### Problem details
Retype, without any change, the line that contains "sampleHeap) as [h' out]." and every line that follows it to the end of the entries, and nothing else.

### Extracted entries
(** C10.  Leaving the decorator out is the same as passing the bracket
    decorator, in the aggregator and in the driver: every listed item that
    has a matching alias is then returned and carries one bracket-decorated
    group per alias.  Only an explicit falsy decorator yields no group. *)
Theorem default_decorator_is_brackets :
  forall (fuzzyScore : Scorer) (filter : string),
    (forall item,
       fuzzySequentialMatch fuzzyScore filter item JS.Omitted =
       fuzzySequentialMatch fuzzyScore filter item
         (JS.Passed (createMatchDecorator "[" "]"))) /\
    (forall (E : Type) (items : list loc) (h : heap E),
       fuzzyFilterSort fuzzyScore filter items JS.Omitted h =
       fuzzyFilterSort fuzzyScore filter items
         (JS.Passed (createMatchDecorator "[" "]")) h) /\
    (forall item,
       (exists w, In w (strings item) /\ matches fuzzyScore filter w) ->
       exists r,
         fuzzySequentialMatch fuzzyScore filter item JS.Omitted = Some r /\
         decoratedStrings r =
         Some (map (fun w => _decorateMatch w ("[", "]")
                               (scoreWord fuzzyScore filter w))
                   (strings item))) /\
    (forall (E : Type) (items : list loc) (h : heap E),
       let '(h', out) := fuzzyFilterSort fuzzyScore filter items JS.Omitted h in
       forall l,
         In l items ->
         (exists w, In w (strings (fields (h l))) /\
                    matches fuzzyScore filter w) ->
         In l out /\
         decoratedStrings (fields (h' l)) =
         Some (map (fun w => _decorateMatch w ("[", "]")
                               (scoreWord fuzzyScore filter w))
                   (strings (fields (h l))))) /\
    (forall item,
       (exists w, In w (strings item) /\ matches fuzzyScore filter w) ->
       exists r,
         fuzzySequentialMatch fuzzyScore filter item JS.Null = Some r /\
         decoratedStrings r = Some []) /\
    (forall (E : Type) (items : list loc) (h : heap E),
       let '(h', out) := fuzzyFilterSort fuzzyScore filter items JS.Null h in
       forall l,
         In l items ->
         (exists w, In w (strings (fields (h l))) /\
                    matches fuzzyScore filter w) ->
         In l out /\ decoratedStrings (fields (h' l)) = Some []).
Proof.
  intros fuzzyScore filter.
  assert (Hagg : forall item decorate,
            (exists w, In w (strings item) /\ matches fuzzyScore filter w) ->
            exists r,
              fuzzySequentialMatch fuzzyScore filter item decorate = Some r /\
              score r <> None /\
              decoratedStrings r =
              Some (decorations_opt fuzzyScore
                      (JS.default_param decorate
                         (createMatchDecorator "[" "]"))
                      filter (strings item))).
  { intros item decorate Hmatch.
    apply (opt_score_defined_iff fuzzyScore filter item decorate) in Hmatch.
    destruct (fuzzySequentialMatch fuzzyScore filter item decorate)
      as [r |] eqn:Hm; [| now contradiction Hmatch].
    exists r. split; [reflexivity |].
    apply fuzzySequentialMatch_Some in Hm as (top & _ & ->).
    split; [discriminate | reflexivity]. }
  assert (Hdrv : forall (E : Type) (items : list loc) (h : heap E) decorate,
            let '(h', out) :=
              fuzzyFilterSort fuzzyScore filter items decorate h in
            forall l,
              In l items ->
              (exists w, In w (strings (fields (h l))) /\
                         matches fuzzyScore filter w) ->
              In l out /\
              decoratedStrings (fields (h' l)) =
              Some (decorations_opt fuzzyScore
                      (JS.default_param decorate
                         (createMatchDecorator "[" "]"))
                      filter (strings (fields (h l))))).
  { intros E items h decorate.
    destruct (fuzzyFilterSort fuzzyScore filter items decorate h)
      as [h' out] eqn:Hrun.
    intros l Hl Hmatch.
    destruct (Hagg (fields (h l)) decorate Hmatch) as (r & Hr & Hs & Hd).
    pose proof (fuzzyFilterSort_inv fuzzyScore filter items decorate h h' out
                  Hrun) as [Hh _].
    assert (Hfields : fields (h' l) =
                      {| score := score r;
                         strings := strings (fields (h l));
                         decoratedStrings := decoratedStrings r |}).
    { rewrite Hh, annotate_all_in by assumption. cbv zeta. now rewrite Hr. }
    split.
    - apply (in_ranked fuzzyScore filter items decorate h h' out l Hrun).
      split; [exact Hl |]. rewrite Hfields. cbn [score].
      now destruct (score r).
    - rewrite Hfields. exact Hd. }
  split; [reflexivity |]. split; [reflexivity |].
  split; [| split; [| split]].
  - intros item Hmatch.
    destruct (Hagg item JS.Omitted Hmatch) as (r & Hr & _ & Hd).
    now exists r.
  - intros E items h. exact (Hdrv E items h JS.Omitted).
  - intros item Hmatch.
    destruct (Hagg item JS.Null Hmatch) as (r & Hr & _ & Hd).
    now exists r.
  - intros E items h. exact (Hdrv E items h JS.Null).
Qed.

Lemma default_decorator_is_brackets_witness :
  let '(h', out) :=
    fuzzyFilterSort sampleScorer "x" [4; 1; 0]%nat JS.Omitted sampleHeap in
  In 1%nat out /\
  decoratedStrings (fields (h' 1%nat)) = Some [["f[a]n"]].
Proof.
  pose proof (proj1 (proj2 (proj2 (proj2
                (default_decorator_is_brackets sampleScorer "x"))))
                unit [4; 1; 0]%nat sampleHeap) as H.
  destruct (fuzzyFilterSort sampleScorer "x" [4; 1; 0]%nat JS.Omitted
              sampleHeap) as [h' out].
  apply (H 1%nat).
  - simpl; tauto.
  - exists "fan". split; [now left | discriminate].
Defined.

(** * Further properties of the code *)

(** ** The aggregator, beyond the claims *)

Section AggregatorExtras.

Variable fuzzyScore : Scorer.

Lemma remap_nonzero (s : Z) : remap s <> 0.
Proof. unfold remap. destruct (Z.eqb_spec s 0); lia. Qed.

Lemma rawScores_incl filter ws ws' :
  incl ws ws' ->
  incl (rawScores fuzzyScore filter ws) (rawScores fuzzyScore filter ws').
Proof.
  intros H s Hs. apply in_rawScores in Hs as (w & sc & Hw & Hsc & Hs).
  apply in_rawScores. exists w, sc. auto.
Qed.

(** A score among more aliases is at least the score among fewer. *)
Lemma opt_score_incl filter a b da db s :
  incl (strings a) (strings b) ->
  opt_score (fuzzySequentialMatch fuzzyScore filter a da) = Some s ->
  exists s',
    opt_score (fuzzySequentialMatch fuzzyScore filter b db) = Some s' /\
    s <= s'.
Proof.
  intros Hincl Hs.
  destruct (fuzzySequentialMatch fuzzyScore filter a da) as [r |] eqn:Ha;
    [| discriminate].
  apply fuzzySequentialMatch_Some in Ha as (top & [Hin _] & ->).
  cbn [opt_score score] in Hs. injection Hs as ->.
  assert (Hin' : In s (map remap (rawScores fuzzyScore filter (strings b)))).
  { apply in_map_iff in Hin as (x & <- & Hx).
    apply in_map. now apply (rawScores_incl filter _ _ Hincl). }
  destruct (fuzzySequentialMatch fuzzyScore filter b db) as [r |] eqn:Hb.
  - apply fuzzySequentialMatch_Some in Hb as (top & [_ Hmax] & ->).
    exists top. split; [reflexivity | now apply Hmax].
  - exfalso. rewrite fuzzySequentialMatch_eq in Hb.
    destruct (fold_left better _ _) as [| top] eqn:Hf; [| discriminate].
    apply fold_better_nil_iff in Hf. rewrite Hf in Hin'. exact Hin'.
Qed.

(** The decorator and the fields a pass overwrites do not enter the score. *)
Lemma opt_score_strings filter a b da db :
  strings a = strings b ->
  opt_score (fuzzySequentialMatch fuzzyScore filter a da) =
  opt_score (fuzzySequentialMatch fuzzyScore filter b db).
Proof.
  intros H. rewrite !fuzzySequentialMatch_eq, H.
  now destruct (fold_left better _ _).
Qed.

End AggregatorExtras.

### Answer to the exercise
              sampleHeap) as [h' out].
  apply (H 1%nat).
  - simpl; tauto.
  - exists "fan". split; [now left | discriminate].
Defined.

(** * Further properties of the code *)

(** ** The aggregator, beyond the claims *)

Section AggregatorExtras.

Variable fuzzyScore : Scorer.

Lemma remap_nonzero (s : Z) : remap s <> 0.
Proof. unfold remap. destruct (Z.eqb_spec s 0); lia. Qed.

Lemma rawScores_incl filter ws ws' :
  incl ws ws' ->
  incl (rawScores fuzzyScore filter ws) (rawScores fuzzyScore filter ws').
Proof.
  intros H s Hs. apply in_rawScores in Hs as (w & sc & Hw & Hsc & Hs).
  apply in_rawScores. exists w, sc. auto.
Qed.

(** A score among more aliases is at least the score among fewer. *)
Lemma opt_score_incl filter a b da db s :
  incl (strings a) (strings b) ->
  opt_score (fuzzySequentialMatch fuzzyScore filter a da) = Some s ->
  exists s',
    opt_score (fuzzySequentialMatch fuzzyScore filter b db) = Some s' /\
    s <= s'.
Proof.
  intros Hincl Hs.
  destruct (fuzzySequentialMatch fuzzyScore filter a da) as [r |] eqn:Ha;
    [| discriminate].
  apply fuzzySequentialMatch_Some in Ha as (top & [Hin _] & ->).
  cbn [opt_score score] in Hs. injection Hs as ->.
  assert (Hin' : In s (map remap (rawScores fuzzyScore filter (strings b)))).
  { apply in_map_iff in Hin as (x & <- & Hx).
    apply in_map. now apply (rawScores_incl filter _ _ Hincl). }
  destruct (fuzzySequentialMatch fuzzyScore filter b db) as [r |] eqn:Hb.
  - apply fuzzySequentialMatch_Some in Hb as (top & [_ Hmax] & ->).
    exists top. split; [reflexivity | now apply Hmax].
  - exfalso. rewrite fuzzySequentialMatch_eq in Hb.
    destruct (fold_left better _ _) as [| top] eqn:Hf; [| discriminate].
    apply fold_better_nil_iff in Hf. rewrite Hf in Hin'. exact Hin'.
Qed.

(** The decorator and the fields a pass overwrites do not enter the score. *)
Lemma opt_score_strings filter a b da db :
  strings a = strings b ->
  opt_score (fuzzySequentialMatch fuzzyScore filter a da) =
  opt_score (fuzzySequentialMatch fuzzyScore filter b db).
Proof.
  intros H. rewrite !fuzzySequentialMatch_eq, H.
  now destruct (fold_left better _ _).
Qed.

End AggregatorExtras.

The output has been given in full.